By Herbert Lash
NEW YORK (Reuters) - Hollywood mogul David Geffen's $70 million purchase of an oceanfront estate topped luxury home sales last year in New York's Hamptons, but a sharp price drop after the No. 2 spot reveals a dismal year, a local brokerage reported on Thursday.
A $63.8 million sale of another oceanfront property in East Hampton, New York, to liquefied natural gas entrepreneur Michael Smith was the second-most expensive home sold in 2016 in the Hamptons, according to Town & Country Real Estate in East Hampton.
But subsequent sales dropped below $30 million for the first time since 2012, said Judi Desiderio, chief executive of Town & Country. The lowest ranking on her annual list of the top 10 most expensive homes sold was $15.99 million, the lowest since 2010, she said.
"The high end sank like a stone in 2016. It wasn't one of those 'feel good' years for Wall Street," Desiderio said.
The Hamptons real estate market goes in cycles in lockstep with Wall Street's fortunes, according to Desiderio. Record sales are only shattered after outstanding years for U.S. stocks.

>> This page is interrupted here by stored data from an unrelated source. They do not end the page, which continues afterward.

Lemma sles_spec s base m :
  Represents base m → fits s m →
  ∃ l, walk_all (slesBegin s base) = Some l ∧ is_sles (overlay s m) l.
Proof.
  intros Hrep Hf. destruct (start_ok s base m (λ _, True) (rv_sles base) (sorted_list (items_ s)))
    as [Hok Hsh]; [done..|apply Hrep|apply sorted_list_sorted|naive_solver| |].
  { intros k a e. rewrite elem_of_sorted_list. naive_solver. }
  destruct (make_iter_walk _ _ Hok) as (l & Hw & Hs & Hin). exists l. split; [done|].
  split; [done|]. intros x. rewrite Hin, Hsh. naive_solver.
Qed.

Lemma slesUpperBound_spec s base m key :
  Represents base m → fits s m →
  ∃ l, walk_all (slesUpperBound s base key) = Some l ∧
    is_sles (filter (λ kv, key < kv.1) (overlay s m)) l.
Proof.
  intros Hrep Hf. destruct (start_ok s base m (λ k, key < k) (sles_upper_bound key (rv_sles base))
    (upper_bound key (sorted_list (items_ s)))) as [Hok Hsh]; [done..| | | | |].
  - apply sles_upper_bound_sorted, Hrep.
  - apply upper_bound_sorted, sorted_list_sorted.
  - intros x. apply elem_of_sles_upper_bound, Hrep.
  - intros k a e. rewrite elem_of_upper_bound by apply sorted_list_sorted.
    by rewrite elem_of_sorted_list.
  - destruct (make_iter_walk _ _ Hok) as (l & Hw & Hs & Hin). exists l. split; [done|].
    split; [done|]. intros x. by rewrite Hin, Hsh, map_lookup_filter_Some.
Qed.

(** ** Reading *)

Lemma exists_spec s base m k :
  Represents base m → is_uint256 (k_key k) → well_typed (overlay s m) k →
  exists_ s base k = bool_decide (is_Some (overlay s m !! k_key k)).
Proof.
  intros Hrep Hu Ht. unfold exists_, well_typed in *. rewrite lookup_overlay in *.
  destruct (items_ s !! k_key k) as [[a e]|]; [|by apply (rep_exists _ _ Hrep)].
  destruct a; simpl in *; [done|by rewrite (Ht e eq_refl)..].
Qed.

Lemma read_spec s base m k :
  Represents base m → is_uint256 (k_key k) → read s base k = lookup_typed (overlay s m) k.
Proof.
  intros Hrep Hu. unfold read, lookup_typed. rewrite lookup_overlay.
  destruct (items_ s !! k_key k) as [[[] e]|]; simpl; [done|by destruct (check k e)..|].
  by rewrite (rep_read _ _ Hrep _ Hu).
Qed.

(** ** Applying *)

Section apply_spec.
Context {S : Type} `{R : !RawView D S} {adm : SLE D → Prop} {ok : S → Prop}
  {entries : S → gmap Z (SLE D)} {destroyed : S → Z} `{RL : !RawViewLaws R adm ok entries destroyed}.

Lemma apply_item_spec to k a e :
  ok to → sle_key e = k ∧ adm e →
  match a with insert_ => entries to !! k = None | _ => is_Some (entries to !! k) end →
  ∃ to', apply_item (Ok to) (k, (a, e)) = Ok to' ∧ ok to' ∧ destroyed to' = destroyed to ∧
    ∀ i, entries to' !! i = if decide (i = k) then effect (Some (a, e)) None else entries to !! i.
Proof.
  intros Hok [<- Hu] Ha. unfold apply_item. rewrite ok_bind.
  destruct a; [destruct (rawErase_ok e to Hok Hu Ha) as (to' & ? & ? & ? & He)
    |destruct (rawInsert_ok e to Hok Hu Ha) as (to' & ? & ? & ? & He)
    |destruct (rawReplace_ok e to Hok Hu Ha) as (to' & ? & ? & ? & He)];
    exists to'; (split_and!; [done..|]); intros i; rewrite He, ?lookup_delete, ?lookup_insert;
    case_decide; simplify_eq; by case_decide.
Qed.

Lemma apply_items_spec l to :
  NoDup l.*1 → ok to →
  (∀ k a e, (k, (a, e)) ∈ l → (sle_key e = k ∧ adm e) ∧
     match a with insert_ => entries to !! k = None | _ => is_Some (entries to !! k) end) →
  ∃ to', foldl apply_item (Ok to) l = Ok to' ∧ ok to' ∧ destroyed to' = destroyed to ∧
    ∀ i, entries to' !! i = effect ((list_to_map l : gmap Z _) !! i) (entries to !! i).
Proof.
  revert to. induction l as [|[k [a e]] l IH]; intros to Hnd Hok Hl.
  { exists to. split_and!; [done..|]. intros i. by rewrite list_to_map_nil, lookup_empty. }
  cbn [fmap list_fmap fst] in Hnd. apply NoDup_cons in Hnd as [Hnin Hnd].
  destruct (Hl k a e) as [Hk Ha]; [left|].
  destruct (apply_item_spec to k a e Hok Hk Ha) as (to1 & E1 & Hok1 & Hd1 & He1).
  destruct (IH to1 Hnd Hok1) as (to2 & E2 & Hok2 & Hd2 & He2).
  { intros k' a' e' Hin. destruct (Hl k' a' e') as [? Ha']; [by right|]. split; [done|].
    rewrite !He1. case_decide as Hi; [|done]. destruct Hnin. rewrite <- Hi. by eapply in_fst. }
  exists to2. cbn [foldl]. rewrite E1. split_and!; [done..|congruence|].
  intros i. rewrite He2, He1. rewrite list_to_map_cons, lookup_insert.
  case_decide as Hi; [subst|by case_decide]. rewrite not_elem_of_list_to_map_1 by done.
  by case_decide.
Qed.

Lemma list_to_map_sorted_list (m : gmap Z (Action * SLE D)) : list_to_map (sorted_list m) = m.
Proof.
  apply map_eq. intros k. apply option_eq. intros x.
  rewrite <- elem_of_list_to_map, elem_of_sorted_list; [done|].
  apply sorted_NoDup, sorted_list_sorted.
Qed.

Lemma apply_spec s to :
  ok to → fits s (entries to) → (∀ k a e, items_ s !! k = Some (a, e) → adm e) →
  ∃ to', apply s to = Ok to' ∧ ok to' ∧ entries to' = overlay s (entries to) ∧
    destroyed to' = s64 (destroyed to + dropsDestroyed_ s).
Proof.
  intros Hok Hf Ha. unfold apply.
  destruct (rawDestroyCSC_ok (dropsDestroyed_ s) to Hok) as (to1 & -> & Hok1 & Hd1 & He1).
  destruct (apply_items_spec (sorted_list (items_ s)) to1) as (to2 & E2 & ? & Hd2 & He2); [|done|..].
  - apply sorted_NoDup, sorted_list_sorted.
  - intros k a e Hin%elem_of_sorted_list. rewrite He1. destruct (Hf k _ Hin) as [[? _] ?].
    split; [split; [done|by eapply Ha]|done].
  - exists to2. split_and!; [done..| |congruence]. apply map_eq. intros k.
    by rewrite He2, lookup_overlay, list_to_map_sorted_list, He1.
Qed.
End apply_spec.

End table.
Arguments t : clear implicits.
End RawStateTable.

Billionaire investor Barry Rosenstein of Jana Partners paid $147 million for ocean-front property in East Hampton in 2014, a record for U.S. residential sales.

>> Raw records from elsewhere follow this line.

(** [STVar (SerializedTypeID, SField)]: the default value of a type *)
Definition default_value (id : Z) : result value :=
  if id =? STI_NOTPRESENT then Ok NotPresent
  else if id =? STI_UINT8 then Ok (UInt8 0)
  else if id =? STI_UINT16 then Ok (UInt16 0)
  else if id =? STI_UINT32 then Ok (UInt32 0)
  else if id =? STI_UINT64 then Ok (UInt64 0)
  else if id =? STI_AMOUNT then Ok (Amount (STAmount.make_csc 0 false))
  else if id =? STI_HASH128 then Ok (Hash128 0)
  else if id =? STI_HASH160 then Ok (Hash160 0)
  else if id =? STI_HASH256 then Ok (Hash256 0)
  else if id =? STI_VECTOR256 then Ok (Vector256 [])
  else if id =? STI_VECTOR128 then Ok (Vector128 [])
  else if id =? STI_VL then Ok (Blob [])
  else if id =? STI_ACCOUNT then Ok (Account 0 true)
  else if id =? STI_PATHSET then Ok (PathSet [])
  else if id =? STI_OBJECT then Ok (Object (mkFields [] None))
  else if id =? STI_ARRAY then Ok (Array [])
  else Throw (runtime_error "Unknown object type").

(** ** Writing *)

(** [std::map::insert] into a map in the order of its keys: an element whose key is taken
    is not inserted. *)
Fixpoint map_emplace {A} (k : Z) (x : A) (m : list (Z * A)) : list (Z * A) :=
  match m with
  | [] => [(k, x)]
  | (k', x') :: m' =>
      if k <? k' then (k, x) :: m
      else if k =? k' then m
      else (k', x') :: map_emplace k x m'
  end.

(** A field to write: its name, the type of its value, and the writer of the value *)
Definition writer : Type := SField * Z * (Serializer.t → result Serializer.t).

Definition pick (withSigningFields withNotHashedField : bool) (m : list (Z * writer)) (w : writer)
    : list (Z * writer) :=
  if negb (w.1.2 =? STI_NOTPRESENT) && SField.shouldInclude w.1.1 withSigningFields withNotHashedField
  then map_emplace (fieldCode w.1.1) w m else m.

(** [addFieldID], the value, and the end marker of an array or object *)
Definition add_field (s : Serializer.t) (w : writer) : result Serializer.t :=
  let '(f, type, add) := w in
  let s := (Serializer.addFieldID s (fieldType f) (fieldValue f)).1 in
  s ← add s;
  if type =? STI_ARRAY then Ok (Serializer.addFieldID s STI_ARRAY 1).1
  else if type =? STI_OBJECT then Ok (Serializer.addFieldID s STI_OBJECT 1).1
  else Ok s.

Fixpoint add_fields (l : list (Z * writer)) (s : Serializer.t) : result Serializer.t :=
  match l with
  | [] => Ok s
  | (_, w) :: l => s ← add_field s w; add_fields l s
  end.

Definition add_sorted (withSigningFields withNotHashedField : bool) (l : list writer)
    (s : Serializer.t) : result Serializer.t :=
  add_fields (foldl (pick withSigningFields withNotHashedField) [] l) s.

Smith's purchase of three adjacent properties totaled $110 million.
Geffen and Smith represent an elite whose wealth outstrips others with homes in the Hamptons, a cluster of towns, villages and hamlets on Long Island's east end, Desiderio said.
The market for overall sales in the Hamptons ended 2016 with a thud, she said. Of the 12 local markets that Town & Country monitors, only three last year experienced an increase in the number of homes sold.
But traffic to the brokerage's eight offices so far in January is up. Desiderio knew of three bidding wars, which is unusual for the month, and indications point to a better 2017, she said.